What is needed:
The lines below starting at the line containing "target ← ordinary_read_outbox_target" and ending at the line containing "set_pending owner (mr_conversation_id result) false" are to be repeated exactly, with both ends kept and nothing else added.

--- Information ---

Definition upsert_sync_thread_binding (input : ReadInput) s (b : SyncThreadBinding)
    : ImResult ReadDb :=
  _ ← validate_required "owner_identity_id" (tb_owner b);
  _ ← validate_required "remote_thread_key" (tb_remote_thread_key b);
  _ ← validate_required "conversation_id" (tb_conversation_id b);
  if negb (is_direct_or_group (tb_thread_kind b)) then
    Err (sync_error "SYNC_INVALID_PAGE" "sync thread binding kind must be direct or group")
  else
    s1 ← store_binding s b;
    s2 ← match load_remote_read_state s1 (tb_owner b) (tb_remote_thread_key b) with
         | None => Ok s1
         | Some state =>
             match db_bindings (rd_db s1) !! tb_owner b with
             | None => Err (local_state_unavailable "Query returned no rows")
             | Some account =>
                 project_remote_read_state input s1 (tb_owner b) (ib_current_did account) state
                   (tb_thread_kind b) (tb_conversation_id b)
             end
         end;
    queue_pending_mark input s2 b.

(** ** A local mark *)

Definition thread_mutation (owner key conversation_id : string) (m : LocalMutationRecord) : bool :=
  bool_decide (lm_owner m = owner) && negb (lm_terminal m)
  && (bool_decide (lm_aggregate_id m = key)
      || json_eq (lm_payload_json m) ["thread_id"%string] conversation_id).

Definition binding_newest (b b' : SyncThreadBinding) : Prop :=
  tb_updated_at b' < tb_updated_at b ∨
  (tb_updated_at b' = tb_updated_at b ∧ str_le (tb_remote_thread_key b') (tb_remote_thread_key b)).
#[export] Instance binding_newest_dec b b' : Decision (binding_newest b b').
Proof. unfold binding_newest. apply _. Defined.

Definition remote_key_of s (owner : string) (result : MarkThreadReadWatermarkResult) : option string :=
  match head (order_limit binding_newest 1
          (select_where (binding_by_conversation owner (mr_conversation_id result))
             (rd_thread_bindings s))) with
  | Some b => Some (tb_remote_thread_key b)
  | None => if bool_decide (mr_thread_scope result = "group"%string)
            then Some (remote_group_key_from_local_thread_id (mr_thread_id result)) else None
  end.
Definition with_remote (key operation : option string) (applicable : bool)
    (r : MarkThreadReadWatermarkResult) : MarkThreadReadWatermarkResult :=
  mkMarkResult (mr_thread_scope r) (mr_thread_id r) (mr_conversation_id r) (mr_updated_count r)
    (mr_previous_seq r) (mr_watermark_seq r) (mr_watermark_message_id r) (mr_watermark_at r)
    (mr_advanced r) operation key applicable.

(** The mark waits for the service's acknowledgement. *)
Definition queue_mark (input : ReadInput) s (owner key seq : string)
    (result : MarkThreadReadWatermarkResult) : ImResult (MarkThreadReadWatermarkResult * ReadDb) :=
  target ← ordinary_read_outbox_target s owner (mr_thread_scope result) (mr_conversation_id result)
    seq (mr_watermark_message_id result);
  match target with
  | None =>
      if bool_decide (mr_thread_scope result = "group"%string)
      then Ok (with_remote (Some key) None false result,
               set_pending owner (mr_conversation_id result) false s)
      else outbox_corrupt "ordinary Direct read watermark has no remote target"
  | Some (remote_seq, message_id, target_key) =>
      let key := default key target_key in
      queued ← upsert_read_outbox (rd_db s) owner (mr_thread_scope result) (mr_thread_id result) key
        remote_seq message_id (mr_watermark_at result) (ri_mutation_id input)
        (ri_operation_id input) (ri_now input);
      Ok (with_remote (Some key) (Some queued.1) true result, on_db queued.2 s)
  end.

(** The service has acknowledged the mark. *)
Definition settle_mark (input : ReadInput) s (owner key seq : string)
    (result : MarkThreadReadWatermarkResult) : ImResult ReadDb :=
  s1 ← acknowledge s owner key (mr_conversation_id result) seq (ri_now input);
  Ok (if exists_where (thread_mutation owner key (mr_conversation_id result)) (db_outbox (rd_db s1))
      then set_pending owner (mr_conversation_id result) true s1 else s1).

Definition mark_thread_read_and_update_outbox (input : ReadInput) s (owner owner_did : string)
    (mark : MarkThreadReadWatermarkInput) : ImResult (MarkThreadReadWatermarkResult * ReadDb) :=
  marked ← mark_thread_read_watermark_for_owner_identity s owner owner_did mark (ri_now_text input);
  let '(result, s1) := marked in
  match mr_watermark_seq result with
  | None => Ok (result, s1)
  | Some seq =>
      let key := remote_key_of s1 owner result in
      let result := with_remote key None true result in
      match load_identity_account_binding (rd_db s1) owner, key with
      | Some _, Some key =>
          if mi_pending_remote_ack mark then queue_mark input s1 owner key seq result
          else
            s2 ← settle_mark input s1 owner key (default seq (mi_watermark_seq mark)) result;
            Ok (result, s2)
      | _, _ => Ok (result, s1)
      end
  end.
End read_bind.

---

Result of the exercise:
  target ← ordinary_read_outbox_target s owner (mr_thread_scope result) (mr_conversation_id result)
    seq (mr_watermark_message_id result);
  match target with
  | None =>
      if bool_decide (mr_thread_scope result = "group"%string)
      then Ok (with_remote (Some key) None false result,
               set_pending owner (mr_conversation_id result) false s)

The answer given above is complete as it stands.